Дядя крошил в миску с медом соленые огурцы и смеялся до слез: уж очень злился Ким на равнодушных к политике людей. Потом дядя выносил из шалаша хлеб, ложки и говорил:

«Ну ешь, ешь, полакомимся с тобой медком, пока Гитлер не повернул колесо».

Любил Ким мед с огурцами. Поднося ко рту ложку, он начинал уже щуриться от удовольствия: эх, как вкусно! Щурясь, он глядел на дядю и хитровато посмеивался: пусть себе Гитлер пыжится — нет таких сил в мире, которые смогли бы повернуть ход истории в обратную сторону. Он понимает это не хуже дяди.

После обеда дядя уходил спать в свой шалаш, а Ким растягивался на траве. Сцепив на затылке руки, он глядел в небо.

Неподвижно было голубое небо, неподвижно стояли вокруг медоносные липы, а Киму начинало казаться, что он чувствует движение земли, чувствует, как она вместе с ним мчится в космическом пространстве. И вот он уже не только чувствует это, но и видит, как лежит, распростертый, на летящем шаре.

Ким вспоминает, что это было прошлым летом перед самой войной, когда он последний раз гостил у дяди на пасеке. А ему кажется, что это было много лет назад, в каком-то далеком детстве. Как же так: дни летели быстро, а год оказался невероятно длинным? Ким не перестает удивляться этому.

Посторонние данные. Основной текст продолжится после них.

(** The finished stream: the status request answers, the thread removes
    the file and starts the 300-second timer, the timer drops the entry,
    and the entry stays away. *)
Lemma completed_is_final_witness :
  completed_or_gone "id1"
    (Server.exec Sample.digest
       [Server.Status "id1"; Server.Run 0 Sample.child_ok; Server.Fire 1; Server.Status "id1";
        Server.Run 0 Sample.child_ok]
       Sample.finished)
  ∧ Server.status_of "id1"
      (Server.exec Sample.digest
         [Server.Status "id1"; Server.Run 0 Sample.child_ok; Server.Fire 1; Server.Status "id1";
          Server.Run 0 Sample.child_ok]
         Sample.finished) = None.
Proof.
  destruct (completed_is_final Sample.digest "id1"
              [Server.Status "id1"; Server.Run 0 Sample.child_ok; Server.Fire 1;
               Server.Status "id1"; Server.Run 0 Sample.child_ok]
              Sample.finished) with (n := 3) (m := 5) as [Hfinal Hgone].
  - intros [|i] t Hi Hv; vm_compute in Hi; [|discriminate].
    injection Hi as <-. split; discriminate.
  - repeat constructor.
  - left. vm_compute. reflexivity.
  - lia.
  - split; [exact Hfinal|]. apply Hgone. vm_compute. reflexivity.
Defined.

(** ** Two uploads of the same bytes *)

Section Race.
Variable sha256 : list Byte.byte → string.
Variable e : env.

(** Running a schedule on two [post_process] tasks keeps whatever each
    single step of either task keeps. *)
Lemma exec_runs_pair (R : state → pp_task → pp_task → Prop) :
  (∀ s a b, R s a b →
     R (fst (New.post_process_step sha256 a s)) (snd (New.post_process_step sha256 a s)) b) →
  (∀ s a b, R s a b →
     R (fst (New.post_process_step sha256 b s)) a (snd (New.post_process_step sha256 b s))) →
  ∀ sched s a b, R s a b →
    ∃ s' a' b',
      Server.exec sha256 (runs e sched)
        (Server.Config s [Server.PostProcess a; Server.PostProcess b])
      = Server.Config s' [Server.PostProcess a'; Server.PostProcess b']
      ∧ R s' a' b'.
Proof.
  intros Hfst Hsnd sched. induction sched as [|i sched IH]; intros s a b HR.
  - by exists s, a, b.
  - unfold runs. cbn [fmap list_fmap Server.exec foldl].
    destruct i as [|[|i]]; cbn [Server.step fst Server.threads Server.shared lookup list_lookup].
    + apply (IH _ _ _ (Hfst _ _ _ HR)).
    + apply (IH _ _ _ (Hsnd _ _ _ HR)).
    + by apply IH.
Qed.

Lemma dedup_inv_sym (h : string) (content : list Byte.byte) (v1 p1 v2 p2 : string)
    (s : state) (pc1 pc2 : pp_pc) :
  dedup_inv h content v1 p1 v2 p2 s pc1 pc2 → dedup_inv h content v2 p2 v1 p1 s pc2 pc1.
Proof.
  intros (H1 & H2 & H3 & H4). split_and!; [done | done | |].
  - intros v Hv. destruct (H3 v Hv); [by right | by left].
  - intros [?|?]; apply H4; [by right | by left].
Qed.

(** One step of the first task keeps the invariant. *)
Lemma dedup_inv_step (content : list Byte.byte) (v1 p1 v2 p2 : string) (s : state)
    (pc1 pc2 : pp_pc) :
  p1 ≠ p2 →
  dedup_inv (sha256 content) content v1 p1 v2 p2 s pc1 pc2 →
  ∃ pc1',
    snd (New.post_process_step sha256 (PPTask v1 p1 pc1) s) = PPTask v1 p1 pc1'
    ∧ dedup_inv (sha256 content) content v1 p1 v2 p2
        (fst (New.post_process_step sha256 (PPTask v1 p1 pc1) s)) pc1' pc2.
Proof.
  intros Hne (H1 & H2 & H3 & H4).
  destruct pc1 as [|h'|  |h'| |]; cbn [task_inv] in H1.
  - rewrite (pp_step_hash sha256 s v1 p1 content H1). eexists; split; [reflexivity|].
    cbn [fst]. unfold dedup_inv, inserted in *.
    split_and!; [done | destruct pc2; naive_solver | naive_solver | naive_solver].
  - destruct H1 as [-> Hf]. rewrite pp_step_check. eexists; split; [reflexivity|].
    cbn [fst]. unfold dedup_inv, inserted in *.
    destruct (video_hashes s !! sha256 content) as [v|] eqn:Hidx.
    + split_and!; [|destruct pc2; naive_solver | naive_solver | naive_solver].
      cbn. destruct (H3 v eq_refl); naive_solver.
    + split_and!; [done | destruct pc2; naive_solver | naive_solver | naive_solver].
  - destruct H1 as [Hf Hother].
    rewrite pp_step_remove by (rewrite Hf; eauto). eexists; split; [reflexivity|].
    cbn [fst]. unfold dedup_inv, inserted in *. cbn.
    rewrite lookup_delete_eq, lookup_delete_ne by done.
    split_and!; [naive_solver | destruct pc2; naive_solver | naive_solver | naive_solver].
  - destruct H1 as [-> Hf]. unfold New.post_process_step. cbn.
    eexists; split; [reflexivity|].
    unfold dedup_inv, inserted in *. cbn. rewrite lookup_insert_eq.
    split_and!; [done | destruct pc2; naive_solver | naive_solver | eauto].
  - unfold New.post_process_step. cbn. eexists; split; [reflexivity|].
    unfold dedup_inv, inserted in *. cbn.
    split_and!; [naive_solver | destruct pc2; naive_solver | naive_solver | naive_solver].
  - unfold New.post_process_step. cbn. eexists; split; [reflexivity|].
    by split_and!.
Qed.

…Недолго продолжался бой, начавшийся рано утром на опушке Подужинского леса. Немцы торопились расправиться с партизанами, дерзко вернувшимися на свою старую базу, и поэтому действовали вслепую. Чтобы не распылять своих сил в огромном лесном массиве, растянувшемся на пятнадцать километров, они наступали вдоль дороги, пересекавшей лес с одного края до другого, плотной массой, с танками впереди. Сначала сопротивление им оказывали только две партизанские заставы. Но когда они углубились в лес и два их танка подорвались на минах, закупорив дорогу остальным, в бой сразу вступило несколько боевых групп партизан с минометной батареей и двумя пушками. Немцы оказались зажатыми в узком пространстве между темной чащобой старого ельника и открытым, поросшим высокой травой болотом с непроходимой трясиной. Из ельника строчили автоматы, из-за болота били минометы, а впереди открыли огонь вдоль дороги появившиеся на пригорке пушки. Бросив свои подорвавшиеся на минах танки, немцы побежали назад и, едва вырвавшись из подготовленной им в лесу ловушки, сели на автомашины и укатили в город. Как потом выяснилось, они решили, что в Подужинском лесу партизаны действуют не одни, а совместно со сброшенным здесь воздушным десантом Красной Армии.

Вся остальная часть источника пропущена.